The Pakistani government has decided on the imports to obviate any shortages during November when general elections are likely, The News said on Monday.
Salman Shah, the prime minister's advisor on finance, will lead the Pakistani delegation at the talks. The team will include the secretaries of the commerce, industries and food and agriculture ministries besides the special secretary in the finance ministry.
"Indian sugar may be allowed through Wagah border to meet domestic demand beyond November this year," a senior official told the newspaper.
Pakistan's existing sugar stock stands at 1.4 million tonnes, which can meet the domestic demand till November. Beyond November, imports would be required to avoid shortages, the official maintained.
He estimated that India had two million tonnes of surplus sugar that can easily meet Pakistan's demand of 500,000 tonnes.
"The ECC (economic coordination committee of the cabinet) has authorised the (Pakistani delegation) to take a decision on import of sugar.
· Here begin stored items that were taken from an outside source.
(** C9. [recommend_recalibration] tries its rules in order and the first
    one that applies decides: (1) confidence below 0.60; (2) QA score
    below 0.70 together with confidence below 0.80; (3) late-data
    fraction above 0.30 together with confidence below 0.75; (4)
    otherwise no recalibration. Hence recalibration is recommended
    exactly when one of the three conditions holds, so a poor QA score
    or a high late-data fraction alone never triggers it; the two
    scenarios of the specification come out as false and true. *)
Theorem recommend_recalibration_rules (conf qa_score late_data_frac : R) :
  let result := recommend_recalibration conf qa_score late_data_frac in
  (conf < 0.6 ->
     result = (true, "Low calibration confidence: " +:+ format_2f conf))
  /\ (~ conf < 0.6 -> qa_score < 0.7 /\ conf < 0.8 ->
     result = (true, "Low QA + declining calibration: QA="
                       +:+ format_2f qa_score
                       +:+ ", Cal=" +:+ format_2f conf))
  /\ (~ conf < 0.6 -> ~ (qa_score < 0.7 /\ conf < 0.8) ->
      late_data_frac > 0.3 /\ conf < 0.75 ->
     result = (true, "High latency + calibration drift: Late="
                       +:+ format_2f late_data_frac
                       +:+ ", Cal=" +:+ format_2f conf))
  /\ (~ conf < 0.6 -> ~ (qa_score < 0.7 /\ conf < 0.8) ->
      ~ (late_data_frac > 0.3 /\ conf < 0.75) ->
     result = (false, "Calibration acceptable"))
  /\ (result.1 = true <->
        conf < 0.6
        \/ (qa_score < 0.7 /\ conf < 0.8)
        \/ (late_data_frac > 0.3 /\ conf < 0.75))
  /\ (recommend_recalibration 0.85 0.65 0.05).1 = false
  /\ (recommend_recalibration 0.78 0.65 0.05).1 = true.
Proof.
  cbv zeta.
  repeat split.
  - intros H. policy_cases; (reflexivity || lra).
  - intros H1 [H2 H3]. policy_cases; (reflexivity || lra).
  - intros H1 H2 [H3 H4]. policy_cases; (reflexivity || lra || tauto).
  - intros H1 H2 H3. policy_cases; (reflexivity || lra || tauto).
  - policy_cases; intros H; (discriminate || lra || tauto).
  - policy_cases; intros H; (reflexivity || lra).
  - policy_cases; (reflexivity || lra).
  - policy_cases; (reflexivity || lra).
Qed.

(** ** The manager *)

Lemma reachable_decay_model self :
  reachable self -> decay_model self = default_decay.
Proof.
  induction 1 as [| self now venue session conf _ IH
                  | self now ts snap _ IH]; simpl; try done.
  unfold get_current_confidence.
  destruct (last_calibration_ts self); simpl; [| done].
  by destruct (recommend_recalibration _ _ _).
Qed.

(** C8. On a manager produced by the class in which no calibration is
    recorded, [get_current_confidence] returns, for every clock reading
    and every choice of its two optional arguments, the dict with
    confidence 0.5 (the model's [min_confidence]), action ALERT, reason
    "No calibration found" and [should_recalibrate] true. *)
Theorem get_current_confidence_uncalibrated
    (self : CalibrationManager) (now : datetime)
    (current_ts : option datetime)
    (env_snapshot : option (gmap string R)) :
  reachable self ->
  last_calibration_ts self = None ->
  let status := (get_current_confidence self now current_ts env_snapshot).1 in
  status = {| confidence := 0.5; action := "ALERT";
              reason := "No calibration found";
              should_recalibrate := true;
              minutes_since_calibration := None;
              env_factors := None |}
  /\ confidence status = min_confidence (decay_model self)
  /\ action status = "ALERT"
  /\ should_recalibrate status = true
  /\ reason status = "No calibration found".
Proof.
  intros Hreach Hnone. cbv zeta.
  unfold get_current_confidence. rewrite Hnone. simpl.
  rewrite (reachable_decay_model _ Hreach).
  repeat split.
Qed.

Lemma get_current_confidence_uncalibrated_witness :
  let snap : gmap string R := <["temperature_f" := 95]> ∅ in
  let status :=
    (get_current_confidence manager_init 0%Z (Some 60000000%Z) (Some snap)).1 in
  confidence status = min_confidence (decay_model manager_init)
  /\ action status = "ALERT"
  /\ should_recalibrate status = true
  /\ reason status = "No calibration found".
Proof.
  exact (proj2 (get_current_confidence_uncalibrated manager_init 0%Z
                  (Some 60000000%Z) (Some (<["temperature_f" := 95]> ∅))
                  reach_init eq_refl)).
Defined.

(** C10. A call of [get_current_confidence] on a manager with no
    calibration recorded returns the manager as it was: the snapshot
    passed in is not stored, and whatever is done afterwards (here: a
    calibration followed by another query) gives the same result as if
    that call had not been made. *)
Theorem get_current_confidence_uncalibrated_frame
    (self : CalibrationManager) (now : datetime)
    (current_ts : option datetime)
    (env_snapshot : option (gmap string R)) :
  last_calibration_ts self = None ->
  let self' := (get_current_confidence self now current_ts env_snapshot).2 in
  self' = self
  /\ last_env_snapshot self' = last_env_snapshot self
  /\ forall now1 venue session conf now2 ts2 snap2,
       get_current_confidence
         (update_calibration self' now1 venue session conf) now2 ts2 snap2
       = get_current_confidence
           (update_calibration self now1 venue session conf) now2 ts2 snap2.
Proof.
  intros Hnone. cbv zeta.
  assert (Hsame :
    (get_current_confidence self now current_ts env_snapshot).2 = self).
  { unfold get_current_confidence. by rewrite Hnone. }
  rewrite Hsame. repeat split.
Qed.

Lemma get_current_confidence_uncalibrated_frame_witness :
  let snap : gmap string R := <["temperature_f" := 95]> ∅ in
  (get_current_confidence manager_init 0%Z None (Some snap)).2 = manager_init.
Proof.
  exact (proj1 (get_current_confidence_uncalibrated_frame manager_init 0%Z
                  None (Some (<["temperature_f" := 95]> ∅)) eq_refl)).
Defined.

(** ** One factor at a time *)

Ltac map_lookups :=
  repeat first
    [ rewrite lookup_insert_eq
    | rewrite lookup_delete_eq
    | rewrite lookup_insert_ne by done
    | rewrite lookup_delete_ne by done
    | rewrite lookup_empty ].

Ltac table_weights :=
  repeat match goal with
         | |- context [weight (decay_init ?i ?h ?m) ?k] =>
             let v := eval cbv in k in
             match v with
             | "vibration" => change (weight (decay_init i h m) k) with 2
             | "wind" => change (weight (decay_init i h m) k) with 1.5
             | "temperature_delta" =>
                 change (weight (decay_init i h m) k) with 1.3
             | "humidity_delta" =>
                 change (weight (decay_init i h m) k) with 1.2
             end
         end.

Ltac decide_comparisons :=
  repeat match goal with
         | |- context [Rgt_dec ?a ?b] => destruct (Rgt_dec a b)
         | |- context [Rlt_dec ?a ?b] => destruct (Rlt_dec a b)
         | H : context [Rgt_dec ?a ?b] |- _ => destruct (Rgt_dec a b) in H
         | H : context [Rlt_dec ?a ?b] |- _ => destruct (Rlt_dec a b) in H
         end.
It wants a decision to be taken as early as possible to ensure a buffer stock, which will discourage an increase in the prices of the commodity in the near future," the official added.
Many traders are campaigning against Indian sugar, saying it is injurious to health.
If that were so, the official countered, how were millions of Indians consuming the same product.
"As sugar politics is a commonly known phenomenon in Pakistan, the ruling coalition cannot afford shortages during (the election) period," the newspaper quoted an unnamed official as saying.